## [Aim of the task]
Return exactly the final stretch of the records below, opening with the line that contains "qs_Oldest := fold_left" and closing with the last line.

## [Supplied data]
§
Definition QueueSummary (c : DemandCoordinator) (b : Binding) (executable : list Demand)
    : Prog QueueCall (Answer QueueSummary_) :=
  let delivered := Z.of_nat (length executable) in
  let oldest := fold_left (fun t d => earliest t (demand_CreatedAt d)) executable zeroTime in
  jobs <~ QueuedJobs (durableKey b) ;;
  Ret (match jobs with
       | inl err => inl err
       | inr jobs =>
           let observed := Z.of_nat (length jobs) in
           inr {| qs_Count := Z.max observed delivered;
                  qs_Oldest := fold_left (fun t j => if gj_QueueTimeExact j then earliest t (gj_CreatedAt j) else t) jobs oldest;
                  qs_Delivered := delivered; qs_Observed := observed; qs_Tiers := queueTiers c executable jobs |}
       end).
§
## [Expected answer]
                  qs_Oldest := fold_left (fun t j => if gj_QueueTimeExact j then earliest t (gj_CreatedAt j) else t) jobs oldest;
                  qs_Delivered := delivered; qs_Observed := observed; qs_Tiers := queueTiers c executable jobs |}
       end).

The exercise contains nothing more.